En este dilatado tiempo de autoconfinamiento y vaivén, aún persiste el impacto de su última obra: aquella que conocimos telemáticamente, viralizada ante un cristal que se ha convertido en nuestra principal –y, a veces, única– ventana al mundo. La estación de tren más famosa del mundo se nos presentó desolada, precipitada y disuelta en un panorama vírico y confuso.

Que su, hasta ahora, última portada para The New Yorker (la número 39 desde el comienzo de su idilio con la revista en 1994) acumulara en muy escaso tiempo más de 60.000 ‘Me gusta’ –solo en las cuentas oficiales– tiene, sin duda, su importancia. La ausencia de cualquier pátina temporal que, lamentablemente, presenta la imagen, habida cuenta su tenaz actualidad, le otorga más mucha y nos hace sentir a todos un poco neoyorquinos, aunque no hayamos nacido en la Big Apple.

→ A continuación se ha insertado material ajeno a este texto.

Lemma markVisited_keeps (S : list ascii) (g : list edgeWeight) (e : edgeWeight) :
  In e g -> ~ In (terminal e) S -> In e (markVisited S g).
Proof.
  intros He Hout. unfold markVisited. apply in_map_iff. exists e. split; [| exact He].
  destruct (in_dec ascii_dec (terminal e) S); [contradiction | reflexivity].
Qed.

Lemma alphabet_nodup_length (S : list ascii) :
  List.NoDup S -> (forall s, In s S -> In s alphabet) -> (length S <= 7)%nat.
Proof.
  intros Hnd Hin. change 7%nat with (length alphabet).
  apply NoDup_incl_length; [exact Hnd | intros s Hs; apply Hin; exact Hs].
Qed.

Lemma findLeast_not_fuel (w : list Z) : findLeast w <> OutOfFuel.
Proof.
  unfold findLeast. destruct (findLeast_loop w 0 42 None) as [n |]; [| discriminate].
  do 7 (destruct n as [| n]; [discriminate |]). discriminate.
Qed.

Lemma findLeast_not_undef (w : list Z) : findLeast w <> Undefined.
Proof.
  unfold findLeast. destruct (findLeast_loop w 0 42 None) as [n |]; [| discriminate].
  do 7 (destruct n as [| n]; [discriminate |]). discriminate.
Qed.

Lemma initial_weights (n : nat) (i : nat) :
  (n < 7)%nat -> (i < 9)%nat ->
  <[n := 0]> initializeNodeWeight !!! i = if decide (n = i) then 0 else 42.
Proof.
  intros Hn Hi. rewrite list_lookup_total_insert.
  rewrite length_initializeNodeWeight.
  destruct (decide (n = i /\ (n < 9)%nat)) as [[-> _] | Hne].
  - destruct (decide (i = i)); [reflexivity | contradiction].
  - destruct (decide (n = i)) as [-> | _]; [exfalso; apply Hne; split; [reflexivity | lia] |].
    do 9 (destruct i as [| i]; [reflexivity |]). lia.
Qed.

Section Unreachable.

Variables (g : list edgeWeight) (src tgt : ascii).
Hypothesis Hwf : wf_graph g.
Hypothesis Hunreach : forall l, ~ path g src tgt l.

Portada de ‘The New Yorker’, obra de Eric Drooker.

A lo largo de los años, Drooker ha firmado varias portadas de gran repercusión. La polémica ‘Shopping days’ de 2015, por ejemplo, mostraba una pareja en un Walmart añadiendo rifles a su carrito de compra como un brik de leche y unas alcachofas más, tras la masacre de San Bernardino, y denunciaba un escenario cada vez más posible por la obsesiva atracción de Norteamérica hacia las armas de fuego. Pero esta vez desde su estudio de San Francisco, Eric Drooker ha creado una portada que, sabemos, será histórica.

En la intersección de la 89 este con la 49, el majestuoso edificio construido en 1913 de estilo beaux arts ha sido protagonista y testigo de la agitación neoyorkina y no es la primera vez que la prestigiosa revista la elige retrato de ella. La Grand Terminal Central ha orquestado urgencias cambistas, trenes perdidos, billetes olvidados, amantes reencontrados e ilusiones iniciadas durante los últimos cien años. En plena Gran Manzana, ha hecho sonar ese ir y venir, ese baile consensuado ente viajeros.

Portada de ‘The New Yorker’, obra de Eric Drooker.

Todas, de alguna forma, hemos esperado un tren de esa célebre terminal. Actriz invitada de clásicos y modernos, ha servido de telón de fondo para romances –especialmente, tras la Segunda Guerra Mundial– y capturada desde su lado más oscuro por cineastas como Hitchcock y Coppola. La habíamos presenciado en millones de escenarios, cautivada con sus apresurados relatos, pero nunca la habíamos vislumbrado así fuera de la ficción.

Una Grand Central que sigue hoy, en nuestro espíritu, solitaria, desolada y nostálgica y en la que podemos hasta escuchar los pasos sobre el mármol de sus escasos transeúntes (ese omnipotente silencio lúgubre que solo orquesta un lugar público clausurado). Allen Ginsberg dijo, de quien era su dibujante predilecto, que Drooker ilustra como nadie la tensión infraestructural de las ciudades, la decadencia y el amargo sufrimiento de la sociedad contemporánea.

El recuerdo devuelve la posibilidad al pasado, haciendo incompleto lo que pasó y completando lo que nunca fue. Y como escribió Nabokov, uno siempre se siente en casa en el ayer. El sentimiento común que compartimos cuando bajan nuestros niveles de resentimiento es lo que cautiva de la obra de Drooker: esa soledad muda, esa incertidumbre del futuro que nos une sobre un pasado perdido.

Portada de The New Yorker, obra de Eric Drooker.